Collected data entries
-------

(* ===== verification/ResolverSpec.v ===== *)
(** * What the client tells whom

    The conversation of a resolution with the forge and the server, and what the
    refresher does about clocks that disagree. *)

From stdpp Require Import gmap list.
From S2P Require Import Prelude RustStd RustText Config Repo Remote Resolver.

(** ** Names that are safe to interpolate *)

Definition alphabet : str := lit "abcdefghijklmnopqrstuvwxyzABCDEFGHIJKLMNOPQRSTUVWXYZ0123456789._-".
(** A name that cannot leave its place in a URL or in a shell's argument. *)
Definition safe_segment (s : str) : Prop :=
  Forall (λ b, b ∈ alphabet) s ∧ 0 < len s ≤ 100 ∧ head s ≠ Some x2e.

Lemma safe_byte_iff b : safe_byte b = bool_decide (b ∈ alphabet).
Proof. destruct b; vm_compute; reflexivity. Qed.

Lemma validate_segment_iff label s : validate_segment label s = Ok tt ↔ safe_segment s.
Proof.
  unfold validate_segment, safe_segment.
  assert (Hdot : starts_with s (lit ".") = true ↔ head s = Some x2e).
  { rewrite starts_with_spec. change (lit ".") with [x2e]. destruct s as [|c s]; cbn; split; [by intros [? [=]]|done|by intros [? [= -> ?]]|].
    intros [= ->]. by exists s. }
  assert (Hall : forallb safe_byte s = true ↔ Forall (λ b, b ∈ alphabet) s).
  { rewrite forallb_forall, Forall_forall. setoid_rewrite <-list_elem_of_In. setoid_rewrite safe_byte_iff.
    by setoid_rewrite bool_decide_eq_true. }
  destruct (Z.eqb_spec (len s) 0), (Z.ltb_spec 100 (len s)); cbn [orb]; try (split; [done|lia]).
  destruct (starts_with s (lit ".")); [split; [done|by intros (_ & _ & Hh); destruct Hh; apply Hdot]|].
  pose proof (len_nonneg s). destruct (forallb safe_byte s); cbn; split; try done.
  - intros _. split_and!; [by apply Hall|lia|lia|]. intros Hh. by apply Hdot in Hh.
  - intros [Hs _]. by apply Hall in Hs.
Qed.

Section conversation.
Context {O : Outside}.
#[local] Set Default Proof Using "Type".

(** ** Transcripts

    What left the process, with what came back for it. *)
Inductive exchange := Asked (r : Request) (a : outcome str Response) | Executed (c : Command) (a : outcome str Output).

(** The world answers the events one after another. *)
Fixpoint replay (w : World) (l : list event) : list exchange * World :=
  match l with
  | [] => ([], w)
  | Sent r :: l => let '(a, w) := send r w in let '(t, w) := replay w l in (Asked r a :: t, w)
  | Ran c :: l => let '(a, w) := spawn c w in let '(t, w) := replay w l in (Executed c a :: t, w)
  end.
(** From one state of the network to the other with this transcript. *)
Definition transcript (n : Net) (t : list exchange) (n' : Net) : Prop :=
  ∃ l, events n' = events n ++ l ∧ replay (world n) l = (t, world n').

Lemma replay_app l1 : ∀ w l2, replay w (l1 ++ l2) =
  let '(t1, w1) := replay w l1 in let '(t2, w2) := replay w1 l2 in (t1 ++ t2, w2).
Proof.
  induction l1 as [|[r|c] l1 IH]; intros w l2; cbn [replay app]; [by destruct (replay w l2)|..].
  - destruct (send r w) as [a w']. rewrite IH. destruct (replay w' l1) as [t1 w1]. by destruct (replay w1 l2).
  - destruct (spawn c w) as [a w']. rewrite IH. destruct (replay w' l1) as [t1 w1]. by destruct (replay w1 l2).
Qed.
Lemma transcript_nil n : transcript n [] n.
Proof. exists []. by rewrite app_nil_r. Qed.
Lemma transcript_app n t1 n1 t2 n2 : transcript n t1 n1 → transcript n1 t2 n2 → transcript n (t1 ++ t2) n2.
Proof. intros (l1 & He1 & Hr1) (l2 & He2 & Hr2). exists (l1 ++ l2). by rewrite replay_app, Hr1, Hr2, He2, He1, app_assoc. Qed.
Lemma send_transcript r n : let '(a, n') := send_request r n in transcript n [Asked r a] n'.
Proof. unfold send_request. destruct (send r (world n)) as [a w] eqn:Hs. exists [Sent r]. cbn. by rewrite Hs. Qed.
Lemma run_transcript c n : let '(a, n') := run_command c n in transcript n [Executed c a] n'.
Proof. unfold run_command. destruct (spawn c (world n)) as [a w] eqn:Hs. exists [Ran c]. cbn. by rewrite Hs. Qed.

-------

• **YOUR TASK**:
Would you print, exactly as written, every line above from the one holding "Definition alphabet : str" through the one holding "intros [= ->].", with both included and no other lines?

• **SOLUTION**:
Definition alphabet : str := lit "abcdefghijklmnopqrstuvwxyzABCDEFGHIJKLMNOPQRSTUVWXYZ0123456789._-".
(** A name that cannot leave its place in a URL or in a shell's argument. *)
Definition safe_segment (s : str) : Prop :=
  Forall (λ b, b ∈ alphabet) s ∧ 0 < len s ≤ 100 ∧ head s ≠ Some x2e.

Lemma safe_byte_iff b : safe_byte b = bool_decide (b ∈ alphabet).
Proof. destruct b; vm_compute; reflexivity. Qed.

Lemma validate_segment_iff label s : validate_segment label s = Ok tt ↔ safe_segment s.
Proof.
  unfold validate_segment, safe_segment.
  assert (Hdot : starts_with s (lit ".") = true ↔ head s = Some x2e).
  { rewrite starts_with_spec. change (lit ".") with [x2e]. destruct s as [|c s]; cbn; split; [by intros [? [=]]|done|by intros [? [= -> ?]]|].
    intros [= ->]. by exists s. }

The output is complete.